Elizabeth Ellis, the associate professor of history at Princeton University, came to campus on October 15 at the invitation of the history department to give a lecture titled “Myths, Memory and Indigenous Survival in the Gulf South.”
Ellis is “one of the stars of colonial America and the early republic,” according to history professor Christopher Bilodeau, who introduced her. Her work focuses on concepts including indigenous migration, diplomacy, borderlands, politics and slavery. However, her lecture focused on the marginalization of indigenous peoples through erasure, invisibility and memory loss, and the resulting dire effects on contemporary indigenous communities.
Dozens, if not hundreds, of different native nations lived in the Gulf sSuth in the early seventeenth century, with vast cultural diversity and speaking over six languages. Nationhood was not marked by language or skin color, but rather hairstyle. Groups gained power through alliances and networks.
The resettlement and integration of migrants, refugees, foreigners and other outsiders was common throughout the indigenous communities of the gulf south, and increased as groups fled from increasing European pressure in nearby regions.
French colonization of the gulf south began in 1699 and native groups continued the same practices. They invited the French to settle alongside them, which made the French resentful that they had to depend on the indigenous peoples to such an extent.
Colonial violence and disease initially cut down the native populations, but they began to recover by the 1760s.
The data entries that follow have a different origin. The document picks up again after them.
Lemma flusher_run_ends io w fuel : (work w <= fuel)%nat -> flusher io (flusher_run fuel io w) = None.
Proof.
  revert w. induction fuel as [|fuel IH]; intros w Hf; cbn [flusher_run].
  - destruct (flusher io w) eqn:E; [|done]. apply flusher_work in E. lia.
  - destruct (flusher io w) as [w'|] eqn:E; [|done]. apply IH. apply flusher_work in E. lia.
Qed.

Lemma write_entries_elem e es :
  e ∈ es -> exists a b, write_entries es = a ++ writeEntry e ++ b.
Proof.
  intros (l1 & l2 & ->)%list_elem_of_split.
  exists (write_entries l1), (write_entries l2). by rewrite write_entries_app.
Qed.

(** ** Properties *)

(** C18: A log frame round-trips: reading at the start of what [writeEntry]
    wrote for a record whose fields fit gives back every field, a checksum that
    verifies, and the payload from which recovery cuts exactly the key, the
    before-image and the after-image, leaving the following bytes unread. *)
Theorem wal_frame_roundtrip e rest :
  entry_ok e ->
  exists h p, ReadFull 49 (writeEntry e ++ rest) = Ok (h, p ++ rest) /\
    let f := decode_header h in
    ReadFull (payload_len f) (p ++ rest) = Ok (p, rest) /\
    ChecksumIEEE (f_header f ++ p) = f_crc f /\
    f_lsn f = e_lsn e /\ f_txnID f = e_txnID e /\ f_prevLSN f = e_prevLSN e /\
    f_logType f = e_logType e /\ f_pageID f = e_pageID e /\
    payload_slice p 0 (f_kLen f) = Ok (e_key e) /\
    payload_slice p (f_kLen f) (f_kLen f + f_oldLen f) = Ok (e_oldValue e) /\
    payload_slice p (f_kLen f + f_oldLen f) (zlen p) = Ok (e_newValue e).
Proof.
  intros Hok. destruct (read_entry e rest Hok) as (h & Hh & Hd & Hl & Hp).
  destruct (payload_slices e) as (P1 & P2 & P3).
  exists h, (entry_payload e). rewrite Hd in *. by split_and!.
Qed.

Definition sample_entry : walEntry :=
  mkEntry 98 7 49 LogTypeUpdate 3 (str "key") (str "old") (str "new!").

Lemma wal_frame_roundtrip_witness :
  exists h p, ReadFull 49 (writeEntry sample_entry ++ str "tail") = Ok (h, p ++ str "tail") /\
    payload_slice p 0 (f_kLen (decode_header h)) = Ok (str "key").
Proof.
  destruct (wal_frame_roundtrip sample_entry (str "tail")) as (h & p & H1 & _ & _ & _ & _ & _ & _ & _ & H2 & _).
  - vm_compute. intuition discriminate.
  - exists h, p. split; [exact H1 | exact H2].
Defined.
(* ===== verification/DBPage.v ===== *)
(** The slotted-page operations of the database (db.go), on the bytes of one
    page: compaction, insertion, lookup and scan, and the recovery write.  Each
    is related to a function on the list of records the page holds. *)

From Stdlib Require Import Strings.Byte.
From S2P Require Import Common.
From S2P Require Import Prelude.
From S2P Require Import Page.
From S2P Require Import Slotted.
From S2P Require Import Telemetry.

(** ** Time *)

(** The readings of the clock a write makes: [nowNano], the reading the TTL is
    added to, and the one compaction compares expiries with; [elapsed] is what
    the compaction timer reports. *)
Record clock := mkClock { nowNano : Z; nowTTL : Z; nowCompact : Z; elapsed : Z }.

(** ** Visibility *)

Definition isRecordVisible (recordTxnID readTxnID : Z) (isActive : bool) : bool :=
  if isActive then recordTxnID <=? readTxnID else true.

(** ** compactPage *)

(** The loop body that collects the latest live record of each key. *)
Definition compact_body (now : Z) (i : Z) (r : record) (latestRecords : gmap bytes record) :
    gmap bytes record :=
  if (match latestRecords !! key r with
      | None => true
      | Some existing => txnID existing <? txnID r
      end)
  then if now <? i64 (expiresAt r) then <[key r := r]> latestRecords else latestRecords
  else latestRecords.

(** The loop that packs the collected records into the fresh page. *)
Fixpoint repack (rs : list record) (d : mem) (slotIdx : Z) : result (mem * Z) :=
  match rs with
  | [] => Ok (d, slotIdx)
  | rec :: rs' => d ← push_record d slotIdx rec; repack rs' d (u32 (slotIdx + 1))
  end.

Section PageOps.
Context `{MR : MapRange}.

Definition compactPage (now dt : Z) (d : mem) (m : option AtomicMetrics) :
    result (mem * option AtomicMetrics) :=
  latestRecords ← for_slots d (compact_body now) ∅;
  '(d, slotIdx) ← repack (range latestRecords).*2 (Init d) 0;
  Ok (SetSlotCount d slotIdx, RecordPageCompactionTime dt <$> m).

(** ** Write *)

(** [mixParam interface{}] by its dynamic type. *)
Inductive MixParam := MixDuration (v : Z) | MixInt64 (v : Z) | MixInt (v : Z) | MixOther.

Definition default_ttl : Z := 100 * 365 * 24 * 3600 * 1000000000.

Definition write_expiry (c : clock) (mixParam : MixParam) : Z :=
  let far := u64 (i64 (nowNano c + default_ttl)) in
  match mixParam with
  | MixDuration v | MixInt64 v | MixInt v => if 0 <? v then u64 (i64 (nowTTL c + v)) else far
  | MixOther => far
  end.

(** Step 4 and 5 of [Write], and the end of [restoreWrite]: payload, slot,
    boundaries, slot count. *)
Definition insert_record (d : mem) (r : record) : result mem :=
  let recordSize := u32 (record_size r) in
  let currentUpper := GetUpperBoundary d in
  let newOffset := u32 (currentUpper - recordSize) in
  d ← put_record d newOffset currentUpper r;
  let currentSlots := GetSlotCount d in
  d ← WriteSlot d currentSlots (mkSlot (u16 newOffset) (u16 recordSize));
  let d := SetLowerBoundary d (u32 (PageHeaderSize + u32 (u32 (currentSlots + 1) * 4))) in
  let d := SetUpperBoundary d newOffset in
  Ok (SetSlotCount d (u32 (currentSlots + 1))).

Definition ErrPageOverflow : error :=
  Msg "slotted storage page overflowed: frame full after complete compression pass".
Definition ErrRecoveryOverflow : error := Msg "page overflow during recovery operations".

(** The body of [Write] between the fetch and the deferred unpin: the error it
    returns, the page it leaves and the metrics. *)
Definition write_page (c : clock) (d : mem) (m : option AtomicMetrics) (r : record) :
    result (option error * mem * option AtomicMetrics) :=
  let d := if (GetUpperBoundary d =? 0) || (32768 <? GetUpperBoundary d) then Init d else d in
  let recordSize := u32 (record_size r) in
  '(d, m) ← (if negb (IsSafeForInsert d recordSize)
             then compactPage (nowCompact c) (elapsed c) d m else Ok (d, m));
  if negb (IsSafeForInsert d recordSize)
  then Ok (Some ErrPageOverflow, d, m)
  else
    let newOffset := u32 (GetUpperBoundary d - recordSize) in
    if (newOffset <? GetLowerBoundary d) || (32768 <? newOffset)
    then Ok (Some (Msg "critical slotted calculation pointer anomaly"), d, m)
    else d ← insert_record d r; Ok (None, d, m).

(** The body of [restoreWrite]. *)
Definition restore_page (c : clock) (d : mem) (m : option AtomicMetrics) (r : record) :
    result (option error * mem * option AtomicMetrics) :=
  let recordSize := u32 (record_size r) in
  '(d, m) ← (if negb (IsSafeForInsert d recordSize)
             then compactPage (nowCompact c) (elapsed c) d m else Ok (d, m));
  if negb (IsSafeForInsert d recordSize)
  then Ok (Some ErrRecoveryOverflow, d, m)
  else d ← insert_record d r; Ok (None, d, m).

(** ** Read *)

(** [latestValue] ([None] for nil), [highestTxnID] and [highestSlot]. *)
Definition read_body (now : Z) (activeTxns : gset Z) (readTxnID : Z) (k : bytes) (i : Z)
    (r : record) (st : option bytes * Z * Z) : option bytes * Z * Z :=
  let '(latestValue, highestTxnID, highestSlot) := st in
  let isActive := bool_decide (txnID r ∈ activeTxns) in
  let isCommitted := negb isActive || (txnID r =? readTxnID) in
  if bytes_equal (key r) k && isRecordVisible (txnID r) readTxnID isActive && isCommitted
  then
    let better := (highestSlot <? i) || ((i =? highestSlot) && (highestTxnID <=? txnID r)) in
    if negb better then st
    else (if now <? i64 (expiresAt r) then Some (val r) else None, txnID r, i)
  else st.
Even so, legends began to emerge, pertaining to multiple different nations, about native death and vanishment, which continue to be central to the memory and culture of the area. One is the legend of the singing river of Pascagoula, Mississippi, in which two lovers from rival tribes, as well as the whole of the Pascagoula people who followed them, drowned themselves in the river to escape enslavement by the Biloxi. The story explains both the disappearance of the tribe as well as haunting sounds that supposedly come from the river. “Vanishing Indian” myths are actually common in many different communities across the south.
Ellis stressed the paradox of how, though imperial narratives insist on the collective death of marginalized native peoples as settlers moved into the area, such communities exist and continue to advocate for themselves today.
As the United States expanded westward, native peoples were excluded from white America’s vision for the area. As the United States forced many native groups westward into Oklahoma, they expected that Native Americans would simply cease to be, and were destined for extinction.
The much smaller indigenous groups who remained in the east after Indian Removal moved to the margins and periphery of white settlements for their own survival, which made them invisible to the state: removal was accomplished both physically and in memory. Any Native resistance, such as that displayed by the Creeks and Cherokees, threatened the state. When acknowledged at all, natives were treated on an individual basis, not as sovereign nations.
One group, the Buloxis, had to disperse and re-settle themselves in various different multinational settlements. The Tunicas sought to defend themselves using local courts, but were not successful. Their lack of treaties with the United States, as well as the myths of vanishment, enabled the government to disposses them and deny their existence. The Tunicas did not receive acknowledgement until the 1980s, and fought a paper battle based on genealogy and anthropology.